O Comitê de Enfrentamento à Violência Sexual de Crianças e Adolescentes do Estado da Bahia lança oficialmente a Campanha de Verão 2005/2006 em 16 de janeiro, durante solenidade no Hotel Mercure, no Rio Vermelho. Representantes de várias das 50 organizações que formam o grupo, dentre elas o Centro de Defesa da Criança e do Adolescente Yves de Roussan (Cedeca), a Cipó, Projeto Axé, Rede de Hotéis Accor da América Latina e outras instituições governamentais e não-governamentais, discutiram, na manhã de ontem, estratégias para a 10ª edição da campanha contra o abuso e a exploração sexual infanto-juvenil.

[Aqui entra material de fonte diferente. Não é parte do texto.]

(** The device threshold, without saturation. *)
Lemma device_expired_iff d now r :
  (0 <= now <= i64_max)%Z → (0 <= delete_device_after d <= i32_max)%Z →
  get_config_delete_device_after d = Some (delete_device_after d) →
  device_deletable d r = true → (DC_CHAT_ID_LAST_SPECIAL < m_chat_id r)%N →
  device_expired d now r = true ↔
  (sat_add (Z.max (m_timestamp r) (m_timestamp_rcvd r)) (delete_device_after d) < now)%Z.
Proof.
  unfold device_expired, device_deletable. intros Hn Hd -> Hdel Hc.
  apply andb_true_iff in Hdel as [Hdel H3]. apply andb_true_iff in Hdel as [H1 H2].
  rewrite H2, H3, (proj2 (N.ltb_lt _ _) Hc), !andb_true_r, andb_true_iff, !Z.ltb_lt.
  unfold sat_add, sat_sub, sat_i64, i32_max, i64_max, i64_min in *. lia.
Qed.

Lemma chats_in_use_after now d : chats_in_use d → chats_in_use (delete_expired_messages now d).
Proof.
  intros H id r. rewrite delete_expired_msgs. destruct (msgs d !! id) as [r0|] eqn:E; [|done].
  simpl. intros [= <-]. destruct (expired d now r0); [|by eapply H]. left. simpl. done.
Qed.

Lemma ordinary_chat d id r :
  chats_in_use d → msgs d !! id = Some r → device_deletable d r = true →
  (DC_CHAT_ID_LAST_SPECIAL < m_chat_id r)%N.
Proof.
  intros Hu Hr Hdel. destruct (Hu id r Hr) as [H|H]; [|done].
  unfold device_deletable in Hdel. do 2 apply andb_true_iff in Hdel as [Hdel _].
  apply N.ltb_lt in Hdel. lia.
Qed.

(** The next expiration, if it is due, is that of an expired message. *)
Lemma due_is_expired now d ts :
  (0 <= now <= i64_max)%Z → (0 <= delete_device_after d <= i32_max)%Z → chats_in_use d →
  next_expiration_timestamp d = Some ts → (ts < now)%Z →
  ∃ id r, msgs d !! id = Some r ∧ expired d now r = true.
Proof.
  intros Hn Hd Hu Hnext Hts.
  assert (next_ephemeral_timestamp d = Some ts ∨ next_delete_device_after_timestamp d = Some ts)
    as [H|H].
  { unfold next_expiration_timestamp in Hnext.
    destruct (next_ephemeral_timestamp d) as [a|], (next_delete_device_after_timestamp d) as [b|];
      simplify_eq; auto. destruct (Z.min_spec a b) as [[_ ->]|[_ ->]]; auto. }
  - apply next_ephemeral_spec in H as (id & r & Hr & He & Hz & Hc). exists id, r.
    split; [done|]. unfold expired, ephemeral_expired. rewrite He.
    rewrite (proj2 (Z.eqb_neq ts 0)), (proj2 (N.eqb_neq _ _) Hc), (proj2 (Z.leb_le ts now));
      [done|lia|done].
  - apply next_device_spec in H as (id & r & Hr & Hdel & Hcfg & ->). exists id, r.
    split; [done|]. unfold expired. rewrite (proj2 (device_expired_iff _ _ _ Hn Hd Hcfg Hdel
      (ordinary_chat _ _ _ Hu Hr Hdel)) Hts). apply orb_true_r.
Qed.

(** The ephemeral loop does not spin and does not sleep over a deletion: after a round of
    deletions it waits for at least a second, and whenever it does not wait, the round that
    follows deletes a message. *)
Theorem ephemeral_loop_progress now d :
  (0 <= now <= i64_max)%Z → (0 <= delete_device_after d <= i32_max)%Z → chats_in_use d →
  (1 <= loop_wait now (delete_expired_messages now d))%Z
  ∧ ((loop_wait now d <= 0)%Z →
       ∃ id r, msgs d !! id = Some r ∧ m_chat_id r ≠ DC_CHAT_ID_TRASH
         ∧ msgs (delete_expired_messages now d) !! id = Some (trashed_row r false)).
Proof.
  intros Hn Hd Hu. unfold loop_wait. split.
  - destruct (next_expiration_timestamp (delete_expired_messages now d)) as [ts|] eqn:E; [|lia].
    destruct (decide (ts < now)%Z) as [Hlt|]; [exfalso|lia].
    destruct (due_is_expired now (delete_expired_messages now d) ts) as (id & r & Hr & He);
      try done; [by destruct (delete_expired_config now d) as (-> & _)|by apply chats_in_use_after|].
    by rewrite (none_expired_after _ _ _ _ Hr) in He.
  - destruct (next_expiration_timestamp d) as [ts|] eqn:E; [|lia]. intros Hle.
    destruct (due_is_expired now d ts) as (id & r & Hr & He); try done; [lia|].
    exists id, r. rewrite delete_expired_msgs, Hr. simpl. rewrite He. split_and!; try done.
    intros Hc. unfold expired, ephemeral_expired, device_expired in He. rewrite Hc in He.
    destruct (get_config_delete_device_after d); by rewrite !andb_false_r in He.
Qed.

(** ** Lemmas: starting timers *)

(** A message whose timer was started at [now], unless it runs out earlier already. *)
Definition started (now : Z) (r : msg_row) : msg_row :=
  if (0 <? m_ephemeral_timer r)%Z && may_start r (now + m_ephemeral_timer r)
  then with_ephemeral_timestamp r (now + m_ephemeral_timer r) else r.

Lemma started_started now r : started now (started now r) = started now r.
Proof.
  unfold started.
  destruct ((0 <? m_ephemeral_timer r)%Z && may_start r (now + m_ephemeral_timer r)) eqn:E.
  - cbn [m_ephemeral_timer with_ephemeral_timestamp].
    match goal with |- (if ?b then _ else _) = _ => by destruct b end.
  - by rewrite E.
Qed.

Lemma start_where_lookup now p t k :
  (start_where now p t).2 !! k = (λ r, if p k r then started now r else r) <$> t !! k.
Proof.
  unfold start_where. simpl. rewrite update_where_lookup.
  destruct (t !! k) as [r|]; [|done]. simpl. unfold starts, started.
  destruct (p k r); [|done]. simpl. by destruct (_ && _).
Qed.

Lemma start_msgids_lookup now ids b t k :
  (foldl (λ '(b, t) msg_id,
            let '(b', t') := start_where now (λ k _, k =? msg_id)%N t in (b || b', t'))
         (b, t) ids).2 !! k
  = (λ r, if bool_decide (k ∈ ids) then started now r else r) <$> t !! k.
Proof.
  revert b t. induction ids as [|i ids IH]; intros b t.
  - simpl. by destruct (t !! k).
  - cbn [foldl]. pose proof (start_where_lookup now (λ k _, k =? i)%N t k) as Hk.
    destruct (start_where now (λ k _, k =? i)%N t) as [b' t']. simpl in Hk. rewrite IH, Hk.
    destruct (t !! k) as [r|]; [|done]. simpl. f_equal.
    destruct (N.eqb_spec k i) as [->|Hne].
    + rewrite (bool_decide_eq_true_2 (i ∈ i :: ids)) by (by left).
      case_bool_decide; [apply started_started|done].
    + destruct (decide (k ∈ ids)).
      * by rewrite !bool_decide_eq_true_2 by (try right; done).
      * rewrite !bool_decide_eq_false_2; [done| |done]. by intros [?|?]%elem_of_cons.
Qed.

Definition timers_valid (d : MsgDb) : Prop :=
  ∀ id r, msgs d !! id = Some r → (0 <= m_ephemeral_timer r <= u32_max)%Z.

Lemma start_one_lookup now i d k :
  (0 <= now <= i64_max - u32_max)%Z → timers_valid d →
  msgs (start_ephemeral_timer now i d) !! k
  = (λ r, if bool_decide (k = i) then started now r else r) <$> msgs d !! k.
Proof.
  intros Hn Hv. unfold start_ephemeral_timer, ephemeral_timer, from_u32.
  destruct (msgs d !! i) as [ri|] eqn:Ei.
  - specialize (Hv i ri Ei). destruct (Z.eqb_spec (m_ephemeral_timer ri) 0) as [E0|E0].
    + destruct (msgs d !! k) as [r|] eqn:Ek; [|done]. simpl. f_equal.
      case_bool_decide; [|done]. simplify_eq. unfold started. by rewrite E0.
    + simpl. rewrite update_where_lookup. destruct (msgs d !! k) as [r|] eqn:Ek; [|done].
      simpl. f_equal. case_bool_decide as Hk; [|by rewrite (proj2 (N.eqb_neq k i))].
      simplify_eq. rewrite N.eqb_refl. unfold started.
      rewrite (proj2 (Z.ltb_lt 0 (m_ephemeral_timer ri))) by lia.
      replace (sat_add now (m_ephemeral_timer ri)) with (now + m_ephemeral_timer ri)%Z
        by (unfold sat_add, sat_i64, i64_max, i64_min, u32_max in *; lia).
      simpl. by destruct (may_start _ _).
  - destruct (msgs d !! k) as [r|] eqn:Ek; [|done]. simpl. f_equal.
    case_bool_decide; [|done]. simplify_eq.
Qed.

(** Timers run from the moment a message is seen and are never extended: the three ways
    to start them (for one message, for given messages, for a chat) do the same to each message
    they cover and nothing to others; a started timer runs out at most its duration later,
    and never later than it would have before. *)
Theorem start_timers_spec now d :
  (0 <= now <= i64_max - u32_max)%Z → timers_valid d →
  (∀ i k, msgs (start_ephemeral_timer now i d) !! k
          = (λ r, if bool_decide (k = i) then started now r else r) <$> msgs d !! k)
  ∧ (∀ ids k, msgs (start_ephemeral_timers_msgids now ids d).2 !! k
          = (λ r, if bool_decide (k ∈ ids) then started now r else r) <$> msgs d !! k)
  ∧ (∀ c k, msgs (start_chat_ephemeral_timers now c d).2 !! k
          = (λ r, if (m_chat_id r =? c)%N then started now r else r) <$> msgs d !! k)
  ∧ (∀ k r, msgs d !! k = Some r → (0 < m_ephemeral_timer r)%Z →
       let ts := m_ephemeral_timestamp (started now r) in
       (ts <= now + m_ephemeral_timer r)%Z ∧ ts ≠ 0%Z
       ∧ (m_ephemeral_timestamp r ≠ 0%Z → (ts <= m_ephemeral_timestamp r)%Z)).
Proof.
  intros Hn Hv. split_and!.
  - intros i k. by apply start_one_lookup.
  - intros ids k. pose proof (start_msgids_lookup now ids false (msgs d) k) as H.
    unfold start_ephemeral_timers_msgids. by destruct (foldl _ _ _) as [b t].
  - intros c k. pose proof (start_where_lookup now (λ _ r, m_chat_id r =? c)%N (msgs d) k) as H.
    unfold start_chat_ephemeral_timers. by destruct (start_where _ _ _) as [b t].
  - intros k r Hr Ht. unfold started, may_start. rewrite (proj2 (Z.ltb_lt _ _) Ht). simpl.
    destruct (Z.eqb_spec (m_ephemeral_timestamp r) 0); simpl; [lia|].
    destruct (Z.ltb_spec (now + m_ephemeral_timer r) (m_ephemeral_timestamp r)); simpl; lia.
Qed.

(** ** Lemmas: deletion on the server *)

Lemma contains_app p a b : contains p (a ++ p ++ b) = true.
Proof.
  induction a as [|c a IH].
  - simpl. destruct (p ++ b) eqn:E; simpl; rewrite <-E; unfold starts_with;
      by rewrite strip_prefix_app.
  - simpl app. cbn [contains]. rewrite IH. apply orb_true_r.
Qed.

Lemma fmt_entry_e2ee v :
  fmt_entry (Param.GuaranteeE2ee, 49%N :: v)
  = lit "c=1" ++ drop 1 (Prelude.join [LF; LF] (split_char LF (49%N :: v))).
Proof.
  unfold fmt_entry. simpl. by destruct (split_char LF v) as [|? []].
Qed.

(** An encrypted message is always found by the patterns. *)
Lemma glob_finds_encrypted i l v :
  (Param.GuaranteeE2ee, 49%N :: v) ∈ l →
  contains (LF :: lit "c=1") (fmt_entries i l)
  || (if (0 <? i)%nat then false else starts_with (lit "c=1") (fmt_entries i l)) = true.
Proof.
  revert i. induction l as [|kv l IH]; intros i Hin; [by apply not_elem_of_nil in Hin|].
  cbn [fmt_entries]. apply elem_of_cons in Hin as [<-|Hin].
  - rewrite fmt_entry_e2ee, <-app_assoc. destruct (Nat.ltb_spec 0 i).
    + apply orb_true_iff. left. apply (contains_app (LF :: lit "c=1") []).
    + apply orb_true_iff. right. cbn [app]. unfold starts_with. by rewrite strip_prefix_app.
  - specialize (IH (S i) Hin). simpl in IH. rewrite orb_false_r in IH.
    apply orb_true_iff. left.
    induction ((if (0 <? i)%nat then [LF] else []) ++ fmt_entry kv) as [|c s IHs] eqn:E in |- *.
    + rewrite app_assoc, E. done.
    + rewrite app_assoc, E. clear E IHs. induction (c :: s) as [|c' s' IH']; [done|].
      cbn [app contains]. rewrite IH'. apply orb_true_r.
Qed.

Lemma glob_encrypted_complete p v :
  Params_get p Param.GuaranteeE2ee = Some (49%N :: v) → glob_encrypted (to_string p) = true.
Proof.
  intros H. unfold glob_encrypted, to_string.
  pose proof (glob_finds_encrypted 0 (Params.iter (inner p)) v (proj2 (elem_of_iter _ _ _) H)) as Hg.
  rewrite Nat.ltb_irrefl in Hg. exact Hg.
Qed.

Lemma any_row_true {A} (p : N -> A -> bool) t :
  any_row p t = true ↔ ∃ id r, t !! id = Some r ∧ p id r = true.
Proof.
  unfold any_row. rewrite existsb_exists. split.
  - intros ([id r] & Hin & Hp). apply list_elem_of_In, elem_of_map_to_list in Hin. eauto.
  - intros (id & r & Hr & Hp). exists (id, r). split; [|done].
    by apply list_elem_of_In, elem_of_map_to_list.
Qed.

(** The message of row [r] has the Message-ID [mid], itself or its pre-message. *)
Definition has_mid (r : msg_row) (mid : str) : bool :=
  bool_decide (m_rfc724_mid r = mid)
  || (negb (bool_decide (m_pre_rfc724_mid r = [])) && bool_decide (m_pre_rfc724_mid r = mid)).
Lemma mark_all_other rows d k :
  k ∉ s_id <$> rows → msgs (foldl mark_one d rows) !! k = msgs d !! k.
Proof.
  revert d. induction rows as [|s rows IH]; intros d Hk; [done|]. cbn [foldl].
  rewrite fmap_cons in Hk. apply not_elem_of_cons in Hk as [Hne Hk].
  rewrite (IH _ Hk), mark_one_msgs, bool_decide_eq_false_2 by done. by destruct (msgs d !! k).
Qed.

Lemma mark_all_msgs rows d s :
  NoDup (s_id <$> rows) → s ∈ rows →
  msgs (foldl mark_one d rows) !! s_id s
  = (λ r, if is_unseen (s_state s) then marked_row d s r else r) <$> msgs d !! s_id s.
Proof.
  revert d. induction rows as [|s' rows IH]; intros d Hn Hs; [by apply not_elem_of_nil in Hs|].
  cbn [foldl]. rewrite fmap_cons in Hn. apply list.NoDup_cons in Hn as [Hs' Hn].
  apply elem_of_cons in Hs as [->|Hs].
  - rewrite mark_all_other, mark_one_msgs, bool_decide_eq_true_2 by done. done.
  - rewrite (IH _ Hn Hs), mark_one_msgs, bool_decide_eq_false_2.
    + unfold marked_row. rewrite (sends_mdn_config d _ s (mark_one_config d s')).
      by destruct (msgs d !! s_id s).
    + intros E. apply Hs'. rewrite <-E. by apply list_elem_of_fmap_2.
Qed.

(** What the query gives for one message. *)
Definition seen_of (d : MsgDb) (id : MsgId) : option seen_row :=
  match load_seen d id with Some (Some s) => Some s | _ => None end.

(** The messages are in chats that exist and have timers the database can return. *)
Definition markseen_ready (d : MsgDb) (ids : list N) : Prop :=
  ∀ id r, id ∈ ids → msgs d !! id = Some r → (9 < m_chat_id r)%N →
    is_Some (chats d !! m_chat_id r) ∧ (0 <= m_ephemeral_timer r <= u32_max)%Z.

Lemma timer_from_sql_valid z : (0 <= z <= u32_max)%Z → is_Some (timer_from_sql z).
Proof.
  intros H. unfold timer_from_sql, in_u32. destruct (z =? 0)%Z; [by eexists|].
  rewrite !(proj2 (Z.leb_le _ _)) by lia. by eexists.
Qed.

Lemma load_seen_ready d ids id :
  markseen_ready d ids → id ∈ ids → is_Some (load_seen d id).
Proof.
  intros Hr Hid. unfold load_seen. destruct (msgs d !! id) as [r|] eqn:E; [|by eexists].
  destruct (N.ltb_spec 9 (m_chat_id r)) as [Hc|]; [|by eexists].
  destruct (Hr id r Hid E Hc) as [[c ->] Ht]. destruct (timer_from_sql_valid _ Ht) as [t ->].
  by eexists.
Qed.

Lemma mapM_load d ids :
  (∀ id, id ∈ ids → is_Some (load_seen d id)) →
  ∃ rows, mapM (load_seen d) ids = Some rows ∧ omap id rows = omap (seen_of d) ids.
Proof.
  induction ids as [|i ids IH]; intros H; [by exists []|].
  destruct IH as (rows & Hm & Ho); [intros; apply H; by right|].
  destruct (H i ltac:(by left)) as [o Hi].
  exists (o :: rows). cbn [mapM]. rewrite Hi. simpl. rewrite Hm. split; [done|].
  assert (seen_of d i = o) as Hs by (unfold seen_of; rewrite Hi; by destruct o).
  cbn [omap list_omap]. rewrite Hs. destruct o as [s|]; [|exact Ho].
  exact (f_equal (cons s) Ho).
Qed.

Lemma seen_of_spec d id s :
  seen_of d id = Some s →
  s_id s = id ∧ ∃ r, msgs d !! id = Some r ∧ (9 < m_chat_id r)%N ∧ s_state s = m_state r.
Proof.
  unfold seen_of, load_seen. destruct (msgs d !! id) as [r|]; [|done].
  destruct (N.ltb_spec 9 (m_chat_id r)); [|done].
  destruct (chats d !! m_chat_id r); [|done]. simpl.
  destruct (timer_from_sql _); [|done]. simpl. intros [= <-]. simpl. eauto.
Qed.

Lemma seen_of_some d ids id r :
  markseen_ready d ids → id ∈ ids → msgs d !! id = Some r → (9 < m_chat_id r)%N →
  is_Some (seen_of d id).
Proof.
  intros Hr Hid E Hc. unfold seen_of, load_seen. rewrite E, (proj2 (N.ltb_lt _ _) Hc).
  destruct (Hr id r Hid E Hc) as [[c ->] Ht]. destruct (timer_from_sql_valid _ Ht) as [t ->].
  by eexists.
Qed.

Lemma seen_ids_sub d (ids : list N) k : k ∈ s_id <$> omap (seen_of d) ids → k ∈ ids ∧ is_Some (seen_of d k).
Proof.
  intros (s & -> & Hs)%list_elem_of_fmap. apply list_elem_of_omap in Hs as (i & Hi & Hs).
  destruct (seen_of_spec _ _ _ Hs) as [-> _]. eauto.
Qed.

Lemma seen_ids_NoDup d (ids : list N) : NoDup ids → NoDup (s_id <$> omap (seen_of d) ids).
Proof.
  induction 1 as [|i ids Hi Hn IH]; [constructor|]. simpl.
  destruct (seen_of d i) as [s|] eqn:E; [|done]. rewrite fmap_cons.
  apply list.NoDup_cons. split; [|done]. destruct (seen_of_spec _ _ _ E) as [-> _].
  by intros [? _]%seen_ids_sub.
Qed.

(** Starting timers changes nothing but timers. *)
Lemma timers_keep now ids (b : bool) d k :
  let d' := if b then (start_ephemeral_timers_msgids now ids d).2 else d in
  same_config d d' ∧ smtp_mdns d' = smtp_mdns d
  ∧ ∃ ts, msgs d' !! k = (λ r, with_ephemeral_timestamp r (ts r)) <$> msgs d !! k.
Proof.
  assert (∀ r, with_ephemeral_timestamp r (m_ephemeral_timestamp r) = r) as Hid by (by intros []).
  destruct b; intros d'.
  - unfold d', start_ephemeral_timers_msgids.
    pose proof (start_msgids_lookup now ids false (msgs d) k) as H.
    destruct (foldl _ _ _) as [b t]. simpl in *. split_and!; [done..|].
    exists (λ r, m_ephemeral_timestamp (if bool_decide (k ∈ ids) then started now r else r)).
    rewrite H. destruct (msgs d !! k) as [r|]; [|done]. simpl. f_equal.
    destruct (bool_decide _); [|done]. unfold started. destruct (_ && _); done.
  - split_and!; [done..|]. exists m_ephemeral_timestamp.
    destruct (msgs d' !! k) as [r|] eqn:E; simpl; unfold d' in E; rewrite E; simpl; by rewrite ?Hid.
Qed.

Segundo o jornalista Luís Lasserre, da Cipó, a campanha, na verdade, já começou, uma vez que foram realizados dois cursos para agentes de turismo (recepcionistas e guias) e duas oficinas, em parceria com a Associação Brasileira da Indústria de Hotéis (Abih). O ponto de partida, no entanto, será no dia 19 de janeiro, quando deverão ser apresentadas peças, vídeos, camisetas e outros mecanismos que ajudem a uma ampla mobilização, não apenas das pessoas que lidam com o turismo, mas de vários segmentos da sociedade. “Estamos contando, por exemplo, com a ação de artistas e de blocos carnavalescos e a colaboração da imprensa no sentido de divulgação desta campanha, que conceitualmente será a mesma do ano passado”, disse Lassere.
Apesar de ter o nome associado ao Verão, a campanha se estenderá até 18 de maio, Dia Nacional de Combate ao Abuso e à Exploração Sexual de Crianças e Adolescentes. Os vales-transportes de maio, que irão circular em Salvador, virão com a logomarca do comitê, além de telefone e endereço de e-mail para denúncias.
Para esta mobilização, Lasserre acredita também na participação efetiva dos agentes do Poder Judiciário (1ª e 2ª Varas) durante o Carnaval. “Contamos com o trabalho do pessoal da 2ª Vara, que trabalha com adolescentes, para divulgação do material, além das Varas Especiais”, disse.
A gerente geral do Mercure – hotel integrante da Rede Accor, ao lado do Sofitel e Íbis – Cynthia Back, considera fundamental a participação do setor hoteleiro na luta empreendida pelas instituições contra o abuso e a exploração sexual infanto-juvenil. Na sua avaliação, o crescimento do turismo no mercado brasileiro e a geração de novos empregos trouxeram também a exploração sexual de crianças e adolescentes “como um problema decorrente da irresponsabilidade de organizações de alguns setores da indústria do turismo”.